Much of what happens in cities takes place in great streets.
This is Harrison Road nights. The night market, already featured on Trip Advisor, opens at about 9PM and shuts down before dawn. The photo above was taken past 1AM.
What wares sold in this market are worthy of buyers from near and far? Clothes. Shoes. Bags. Used, mostly. Wagwag in local lingo (the term is derived from the act of shaking dust off used or old clothes). Or, more popularly, ukay-ukay (from the act of rummaging through things especially of diverse things). But these are not ordinary used wear and accessories mind you. They’re branded. Originals. Theme. Nine West. Ferragamo. And they’re sold starting at 50 pesos. There is your price of motivation these days.
General Francis Burton Harrison may be twitching with amusement at the way this side of the City dedicated to him has turned out. Well, this is the hill station now. At least American brands are among the labels sold there and for all our anti-colonial sentiments there’s nothing that will stop us from grabbing American Apparels off the racks.
But I’m more interested in how night markets such as this shape or determine urban culture, economy, and space.
Obviously in as far as commerce for the local informal economy is concerned it’s a success, garnering more and more buyers over time. But what’s interesting is it appears that a big number of buyers are not from the City. What does this mean for the entire City? for planners and decision-makers at City Hall?
For one, the night market i.e. retail of used clothing and increasingly, imitation goods apparently has over time re-configured the image of the City. Is this new image beneficial or hurtful?
The retail of second hand-clothing is part of an intricate international supply chain of entrepreneurs mostly women. From the main suppliers in, say, Hong Kong, sources come from China and South Asia the goods passing through layers of buyers and sellers until these finally arrive at the wholesaler in the City. Imagine too the exchange of money in this web and of course the amount involved yet the wares come to us at 20 pesos per at the minimum. It’s quite an intriguing trade. But issues such as supplier-countries’ prohibition of second-hand clothing importation hound the trade which has blurred the lines of what’s legal and illegal, ethical and unethical business practice. And what’s even more amazing is Baguio City finds itself a significant participant in this global enterprise.

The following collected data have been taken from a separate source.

(* ===== verification/ParserPool.v ===== *)
(** * Which thread has which heap ([parser/TraceParser.java],
      [parser/TraceSlaveParser.java])

    At any time a heap of the analyzer is parked, or it is once in the master
    queue, or exactly one slave has it; its [state] says which.  The steps of
    the threads, as updates of the heaps, the master queue and the slaves,
    keep this. *)

From stdpp Require Import gmap.
From S2P Require Import Prelude EventsWriter EventBuffers ParserThreads.
From Stdlib Require Import ZArith Lia.

Module ParserPool.
Import TraceReader ParserThreads.

(** The heap a slave has, the one it is working on, the entry it parses. *)
Definition has (p : slave_phase) : option nat :=
  match p with
  | Idle => None
  | Took r | Polling r _ | Parsing r _ _ | CleanUp r | Parking r => Some r
  end.

Definition works (p : slave_phase) : option nat := match p with Took _ => None | _ => has p end.

Definition parses (p : slave_phase) : option chunk := match p with Parsing _ _ c => Some c | _ => None end.

Section Pool.
Implicit Types (hs : list ThreadLocalHeap) (mq : list nat) (sl : list slave_phase).

Definition held mq sl (r : nat) : Prop := r ∈ mq \/ exists i p, sl !! i = Some p /\ has p = Some r.

Definition state_ok mq sl (r : nat) (h : ThreadLocalHeap) : Prop :=
  match state h with
  | STATE_PARKED => ~ held mq sl r /\ queue h = []
  | STATE_IN_QUEUE | STATE_IN_QUEUE_FOR_CLEAN_UP => r ∈ mq \/ exists i, sl !! i = Some (Took r)
  | STATE_IN_PROCESS => exists i p, sl !! i = Some p /\ works p = Some r
  end.

Record pool hs mq sl : Prop := Pool {
  pool_once : NoDup mq;
  pool_one : forall i j p q r, sl !! i = Some p -> sl !! j = Some q -> has p = Some r -> has q = Some r -> i = j;
  pool_apart : forall i p r, sl !! i = Some p -> has p = Some r -> r ∉ mq;
  pool_ref : forall r, held mq sl r -> is_Some (hs !! r);
  pool_state : forall r h, hs !! r = Some h -> state_ok mq sl r h;
}.

Lemma works_has p r : works p = Some r -> has p = Some r.
Proof. by destruct p. Qed.

Lemma has_works p r : has p = Some r -> p = Took r \/ works p = Some r.
Proof. destruct p; naive_solver. Qed.

(** The state of a heap that a slave has. *)
Lemma took_state hs mq sl i r h :
  pool hs mq sl -> sl !! i = Some (Took r) -> hs !! r = Some h ->
  state h = STATE_IN_QUEUE \/ state h = STATE_IN_QUEUE_FOR_CLEAN_UP.
Proof.
  intros Hp Hi Hr. pose proof (pool_state _ _ _ Hp r h Hr) as Hs. unfold state_ok in Hs.
  destruct (state h); [|naive_solver| |naive_solver].
  - destruct Hs as [[] _]. right. eauto.
  - destruct Hs as (j & p & Hj & Hw). assert (i = j) as <- by (eapply (pool_one _ _ _ Hp); eauto using works_has).
    rewrite Hi in Hj. by simplify_eq.
Qed.

Lemma works_state hs mq sl i p r h :
  pool hs mq sl -> sl !! i = Some p -> works p = Some r -> hs !! r = Some h -> state h = STATE_IN_PROCESS.
Proof.
  intros Hp Hi Hw Hr. pose proof (pool_state _ _ _ Hp r h Hr) as Hs. unfold state_ok in Hs.
  pose proof (works_has _ _ Hw) as Hh. pose proof (pool_apart _ _ _ Hp i p r Hi Hh) as Hm.
  destruct (state h); [|..|].
  - destruct Hs as [[] _]. right. eauto.
  - destruct Hs as [?|(j & Hj)]; [done|]. assert (i = j) as <- by (by eapply (pool_one _ _ _ Hp)). by simplify_eq.
  - done.
  - destruct Hs as [?|(j & Hj)]; [done|]. assert (i = j) as <- by (by eapply (pool_one _ _ _ Hp)). by simplify_eq.
Qed.

Lemma parked_free hs mq sl r h :
  pool hs mq sl -> hs !! r = Some h -> state h = STATE_PARKED -> ~ held mq sl r /\ queue h = [].
Proof. intros Hp Hr Hs. pose proof (pool_state _ _ _ Hp r h Hr) as H. unfold state_ok in H. by rewrite Hs in H. Qed.

(** ** Updates at one heap *)

(** An update that touches the heap [r] only. *)
Lemma pool_frame hs mq sl hs' mq' sl' r :
  pool hs mq sl ->
  (forall r', r' <> r -> hs' !! r' = hs !! r') ->
  (forall r', r' <> r -> (r' ∈ mq') <-> (r' ∈ mq)) ->
  (forall r' j p, r' <> r -> has p = Some r' -> sl' !! j = Some p <-> sl !! j = Some p) ->
  NoDup mq' ->
  (forall i j p q, sl' !! i = Some p -> sl' !! j = Some q -> has p = Some r -> has q = Some r -> i = j) ->
  (forall i p, sl' !! i = Some p -> has p = Some r -> r ∉ mq') ->
  (exists h, hs' !! r = Some h /\ state_ok mq' sl' r h) ->
  pool hs' mq' sl'.
Proof.
  intros Hp Hhs Hmq Hsl Hnd Hone Hap (h & Hr & Hok). split; [done|..].
  - intros i j p q r' Hi Hj Hpr Hqr. destruct (decide (r' = r)) as [->|Hne]; [eauto|].
    rewrite (Hsl r') in Hi, Hj by done. by eapply (pool_one _ _ _ Hp).
  - intros i p r' Hi Hpr. destruct (decide (r' = r)) as [->|Hne]; [eauto|].
    rewrite (Hsl r') in Hi by done. rewrite Hmq by done. by eapply (pool_apart _ _ _ Hp).
  - intros r' Hh. destruct (decide (r' = r)) as [->|Hne]; [eauto|]. rewrite Hhs by done. apply (pool_ref _ _ _ Hp).
    destruct Hh as [?|(j & p & Hj & Hpr)]; [left; by apply Hmq|right]. rewrite (Hsl r') in Hj by done. eauto.
  - intros r' h' Hr'. destruct (decide (r' = r)) as [->|Hne]; [by simplify_eq|].
    rewrite Hhs in Hr' by done. pose proof (pool_state _ _ _ Hp r' h' Hr') as Hs. unfold state_ok, held in *.
    destruct (state h').
    + destruct Hs as [Hs ?]. split; [|done]. intros [?|(j & p & Hj & Hpr)]; apply Hs; [left; by apply Hmq|right].
      rewrite (Hsl r') in Hj by done. eauto.
    + destruct Hs as [?|(j & Hj)]; [left; by apply Hmq|right]. exists j. by rewrite (Hsl r').
    + destruct Hs as (j & p & Hj & Hw). exists j, p. rewrite (Hsl r') by eauto using works_has. done.
    + destruct Hs as [?|(j & Hj)]; [left; by apply Hmq|right]. exists j. by rewrite (Hsl r').
Qed.

(** What [state] says of a heap that no slave but one in phase [p] has. *)
Definition local_ok mq (p : slave_phase) (r : nat) (h : ThreadLocalHeap) : Prop :=
  match state h with
  | STATE_PARKED => r ∉ mq /\ has p = None /\ queue h = []
  | STATE_IN_QUEUE | STATE_IN_QUEUE_FOR_CLEAN_UP => r ∈ mq \/ p = Took r
  | STATE_IN_PROCESS => works p = Some r
  end.

(** A slave goes from phase [p] to phase [p']. *)
Lemma pool_slave hs mq sl hs' mq' i p p' r h :
  pool hs mq sl -> sl !! i = Some p ->
  (has p = Some r \/ (has p = None /\ r ∈ mq)) -> (has p' = Some r \/ has p' = None) ->
  (forall r', r' <> r -> hs' !! r' = hs !! r') ->
  (forall r', r' <> r -> (r' ∈ mq') <-> (r' ∈ mq)) ->
  NoDup mq' -> (has p' = Some r -> r ∉ mq') ->
  hs' !! r = Some h -> local_ok mq' p' r h ->
  pool hs' mq' (<[i := p']> sl).
Proof.
  intros Hp Hi Hpr Hpr' Hhs Hmq Hnd Hap Hr Hok. pose proof (lookup_lt_Some _ _ _ Hi) as Hlt.
  assert (Hon : forall j q, <[i := p']> sl !! j = Some q -> has q = Some r -> j = i /\ q = p').
  { intros j q [(-> & <- & _)|(Hne & Hj)]%list_lookup_insert_Some Hq; [done|]. exfalso.
    destruct Hpr as [Hpr|[_ Hm]]; [by destruct Hne; eapply (pool_one _ _ _ Hp)|by eapply (pool_apart _ _ _ Hp)]. }
  apply (pool_frame hs mq sl hs' mq' _ r Hp Hhs Hmq); [|done|..].
  - intros r' j q Hne Hq. rewrite list_lookup_insert_Some. split; [|intros Hj].
    + intros [(-> & <- & _)|(? & ?)]; [naive_solver|done].
    + destruct (decide (i = j)) as [<-|Hij]; [|by right]. rewrite Hi in Hj. simplify_eq. naive_solver.
  - intros j k q q' Hj Hk Hq Hq'. destruct (Hon j q Hj Hq), (Hon k q' Hk Hq'). congruence.
  - intros j q Hj Hq. destruct (Hon j q Hj Hq) as [-> ->]. by apply Hap.
  - exists h. split; [done|]. unfold local_ok in Hok. unfold state_ok, held. destruct (state h).
    + destruct Hok as (? & Hn & ?). split; [|done]. intros [?|(j & q & Hj & Hq)]; [done|].
      destruct (Hon j q Hj Hq) as [-> ->]. congruence.
    + destruct Hok as [?| ->]; [by left|right]. exists i. by apply list_lookup_insert_eq.
    + exists i, p'. split; [by apply list_lookup_insert_eq|done].
    + destruct Hok as [?| ->]; [by left|right]. exists i. by apply list_lookup_insert_eq.
Qed.

(** The master puts a heap that nobody has into its queue. *)
Lemma pool_enqueue hs mq sl hs' r h :
  pool hs mq sl -> ~ held mq sl r ->
  (forall r', r' <> r -> hs' !! r' = hs !! r') ->
  hs' !! r = Some h -> state h = STATE_IN_QUEUE \/ state h = STATE_IN_QUEUE_FOR_CLEAN_UP ->
  pool hs' (mq ++ [r]) sl.
Proof.
  intros Hp Hh Hhs Hr Hs. assert (Hn : forall i p, sl !! i = Some p -> has p <> Some r).
  { intros i p Hi Hpr. apply Hh. right. eauto. }
  apply (pool_frame hs mq sl _ _ _ r Hp Hhs).
  - intros r' Hne. rewrite elem_of_app, list_elem_of_singleton. naive_solver.
  - done.
  - apply NoDup_app. split_and!; [apply (pool_once _ _ _ Hp)| |apply NoDup_singleton].
    intros r' Hr' ->%list_elem_of_singleton. apply Hh. by left.
  - intros i j p q Hi _ Hpr. by destruct (Hn i p Hi).
  - intros i p Hi Hpr. by destruct (Hn i p Hi).
  - exists h. split; [done|]. unfold state_ok. destruct Hs as [-> | ->]; left; apply elem_of_app; right; by constructor.
Qed.

(** A heap that is not parked changes its queue. *)
Lemma pool_queue hs mq sl r h q :
  pool hs mq sl -> hs !! r = Some h -> state h <> STATE_PARKED -> pool (<[r := set_queue q h]> hs) mq sl.
Proof.
  intros Hp Hr Hs. pose proof (lookup_lt_Some _ _ _ Hr) as Hlt.
  apply (pool_frame hs mq sl _ _ _ r Hp); try done.
  - intros r' Hne. by apply list_lookup_insert_ne.
  - apply (pool_once _ _ _ Hp).
  - intros i j p p' Hi Hj. by eapply (pool_one _ _ _ Hp).
  - intros i p Hi. by apply (pool_apart _ _ _ Hp i).
  - exists (set_queue q h). split; [by apply list_lookup_insert_eq|].
    pose proof (pool_state _ _ _ Hp r h Hr) as Hok. unfold state_ok in *. cbn. by destruct (state h).
Qed.

Lemma pool_start n : pool [] [] (replicate n Idle).
Proof.
  assert (H : forall i p, replicate n Idle !! i = Some p -> p = Idle) by (intros i p [-> _]%lookup_replicate; done).
  split; [constructor|..].
  - intros i j p q r Hi%H. by subst.
  - intros i p r Hi%H. by subst.
  - intros r [?%elem_of_nil|(i & p & Hi%H & Hpr)]; by subst.
  - done.
Qed.

(** ** The entries being parsed *)

Definition parses_of (r : nat) (p : slave_phase) : option chunk :=
  match p with Parsing r' _ c => if decide (r' = r) then Some c else None | _ => None end.

Definition flight sl (r : nat) : list chunk := omap (parses_of r) sl.

Lemma flight_cons p sl r : flight (p :: sl) r = option_list (parses_of r p) ++ flight sl r.
Proof. unfold flight. cbn. by destruct (parses_of r p). Qed.

Lemma flight_app sl sl' r : flight (sl ++ sl') r = flight sl r ++ flight sl' r.
Proof. apply omap_app. Qed.

Lemma flight_same sl i p p' r :
  sl !! i = Some p -> parses_of r p' = parses_of r p -> flight (<[i := p']> sl) r = flight sl r.
Proof.
  intros Hi Hpp. rewrite insert_take_drop by (by eapply lookup_lt_Some).
  rewrite <- (take_drop_middle sl i p Hi) at 3. by rewrite !flight_app, !flight_cons, Hpp.
Qed.

Lemma flight_none sl r : (forall i p, sl !! i = Some p -> has p <> Some r) -> flight sl r = [].
Proof.
  induction sl as [|p sl IH]; intros H; [done|]. rewrite flight_cons, IH by (intros i; apply (H (S i))).
  pose proof (H 0%nat p eq_refl). destruct p; try done. cbn in *. by rewrite decide_False by congruence.
Qed.

Lemma flight_at hs mq sl i p r :
  pool hs mq sl -> sl !! i = Some p -> has p = Some r -> flight sl r = option_list (parses_of r p).
Proof.
  intros Hp Hi Hpr.
  assert (Hn : flight (<[i := Idle]> sl) r = []).
  { apply flight_none. intros j q [(_ & <- & _)|(Hne & Hj)]%list_lookup_insert_Some; [done|].
    intros Hq. by destruct Hne; eapply (pool_one _ _ _ Hp). }
  rewrite insert_take_drop in Hn by (by eapply lookup_lt_Some).
  rewrite flight_app, flight_cons in Hn. cbn in Hn. apply app_eq_nil in Hn as [H1 H2].
  by rewrite <- (take_drop_middle sl i p Hi), flight_app, flight_cons, H1, H2, app_nil_r.
Qed.

End Pool.
End ParserPool.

Also, although it’s a subject for another post, the trade as mentioned borders on, if not, in fact smuggling and what’s disturbing is it’s largely run by women. The country has just concluded hosting the APEC Summit in which we heard critical and moving arguments for the quality integration of women in economic trade and justification of their value-added role in business. We need to go back to those in light of issues in the second-hand clothing enterprise. How can countries especially APEC members assist women entrepreneurs integrate into the formal economy without hurting their business? This requires a study of policies and will to reform these if that’s the need.
Second, to what extent has the night market since 2012 transformed or impacted on the local informal economy? What is the profile of this slice of the informal economy? Is there significant positive change in their lives as a result?
Third, to what extent has the night market directly contributed to City Hall coffers and in turn what percentage of this has been allocated back to infrastructures and services to support this economy? what percentage has been portioned off for upkeep or upgrade of the City at least in that area (one would think that with the frequency and volume of business happening there every night there’d be some visible improvements at least)?
Last, the use of space in the social, political, and cultural sense of the word. Who determines the use of public space? How is the use decided? Who are displaced because of such use? Who benefit from the use? And of course the concluding cost-benefit analysis: is it worth it?